» **Problem to work on**
Could you find every line in the entries below that holds the word "constructor" and copy it?

**********

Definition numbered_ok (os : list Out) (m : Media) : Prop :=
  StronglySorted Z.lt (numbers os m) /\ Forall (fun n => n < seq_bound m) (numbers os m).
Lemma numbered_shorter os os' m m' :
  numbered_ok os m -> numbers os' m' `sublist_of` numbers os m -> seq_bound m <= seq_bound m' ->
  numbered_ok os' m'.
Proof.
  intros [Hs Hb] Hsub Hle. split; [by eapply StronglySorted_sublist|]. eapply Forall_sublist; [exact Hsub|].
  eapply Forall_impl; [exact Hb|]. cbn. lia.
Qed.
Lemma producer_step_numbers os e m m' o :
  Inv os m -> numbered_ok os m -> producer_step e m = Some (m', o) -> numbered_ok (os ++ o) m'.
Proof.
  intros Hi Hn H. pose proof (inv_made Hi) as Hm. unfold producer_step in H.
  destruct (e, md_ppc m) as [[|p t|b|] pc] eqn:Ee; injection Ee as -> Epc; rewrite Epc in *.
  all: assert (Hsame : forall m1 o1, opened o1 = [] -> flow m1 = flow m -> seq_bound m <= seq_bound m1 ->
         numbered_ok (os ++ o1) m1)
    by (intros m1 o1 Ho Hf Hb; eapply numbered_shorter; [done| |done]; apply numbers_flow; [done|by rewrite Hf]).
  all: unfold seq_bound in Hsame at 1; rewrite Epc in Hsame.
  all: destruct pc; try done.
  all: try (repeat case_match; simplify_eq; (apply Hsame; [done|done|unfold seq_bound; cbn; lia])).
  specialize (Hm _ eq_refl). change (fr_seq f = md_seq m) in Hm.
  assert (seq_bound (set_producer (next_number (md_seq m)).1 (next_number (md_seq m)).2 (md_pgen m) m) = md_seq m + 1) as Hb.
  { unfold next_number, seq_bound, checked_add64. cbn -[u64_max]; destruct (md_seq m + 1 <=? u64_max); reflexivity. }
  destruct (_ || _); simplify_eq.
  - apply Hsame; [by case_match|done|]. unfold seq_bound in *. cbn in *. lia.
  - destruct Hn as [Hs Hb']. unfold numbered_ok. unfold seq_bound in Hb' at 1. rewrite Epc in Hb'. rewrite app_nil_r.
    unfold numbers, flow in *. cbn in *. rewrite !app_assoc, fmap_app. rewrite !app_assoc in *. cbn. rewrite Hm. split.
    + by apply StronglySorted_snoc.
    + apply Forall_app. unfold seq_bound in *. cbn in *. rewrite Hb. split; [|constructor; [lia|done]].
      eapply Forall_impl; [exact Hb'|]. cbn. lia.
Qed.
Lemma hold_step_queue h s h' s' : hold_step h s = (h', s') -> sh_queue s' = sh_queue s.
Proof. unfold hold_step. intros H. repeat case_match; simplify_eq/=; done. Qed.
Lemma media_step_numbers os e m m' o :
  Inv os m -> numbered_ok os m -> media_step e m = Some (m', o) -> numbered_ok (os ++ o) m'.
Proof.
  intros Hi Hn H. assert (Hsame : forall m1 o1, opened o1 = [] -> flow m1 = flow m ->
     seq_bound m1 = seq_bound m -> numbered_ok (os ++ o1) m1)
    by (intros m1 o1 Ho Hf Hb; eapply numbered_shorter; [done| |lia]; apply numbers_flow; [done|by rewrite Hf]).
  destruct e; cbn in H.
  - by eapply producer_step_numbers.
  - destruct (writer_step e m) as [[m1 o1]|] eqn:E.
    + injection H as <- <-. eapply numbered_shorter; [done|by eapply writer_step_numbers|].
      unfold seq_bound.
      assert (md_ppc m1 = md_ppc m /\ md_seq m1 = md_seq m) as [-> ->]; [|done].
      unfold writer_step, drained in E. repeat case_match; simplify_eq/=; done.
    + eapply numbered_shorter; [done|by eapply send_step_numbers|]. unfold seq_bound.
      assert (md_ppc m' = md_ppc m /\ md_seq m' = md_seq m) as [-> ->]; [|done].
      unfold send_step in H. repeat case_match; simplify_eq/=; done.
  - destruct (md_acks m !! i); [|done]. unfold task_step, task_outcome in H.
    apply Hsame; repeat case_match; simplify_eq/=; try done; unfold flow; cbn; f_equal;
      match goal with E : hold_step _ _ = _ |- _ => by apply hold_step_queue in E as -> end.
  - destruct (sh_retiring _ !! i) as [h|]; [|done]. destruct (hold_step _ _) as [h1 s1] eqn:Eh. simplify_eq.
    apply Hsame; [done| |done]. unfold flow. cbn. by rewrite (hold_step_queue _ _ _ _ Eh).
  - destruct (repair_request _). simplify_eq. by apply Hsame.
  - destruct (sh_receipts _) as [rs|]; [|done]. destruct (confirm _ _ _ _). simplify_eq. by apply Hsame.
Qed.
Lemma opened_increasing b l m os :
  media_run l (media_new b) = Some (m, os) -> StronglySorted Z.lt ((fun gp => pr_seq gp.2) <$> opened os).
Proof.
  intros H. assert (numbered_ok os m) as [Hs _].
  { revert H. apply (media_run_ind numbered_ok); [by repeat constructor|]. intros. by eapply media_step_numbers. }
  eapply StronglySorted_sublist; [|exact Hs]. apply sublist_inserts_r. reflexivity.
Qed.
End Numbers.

**********

» **Response to the exercise**
    + apply Forall_app. unfold seq_bound in *. cbn in *. rewrite Hb. split; [|constructor; [lia|done]].
  { revert H. apply (media_run_ind numbered_ok); [by repeat constructor|]. intros. by eapply media_step_numbers. }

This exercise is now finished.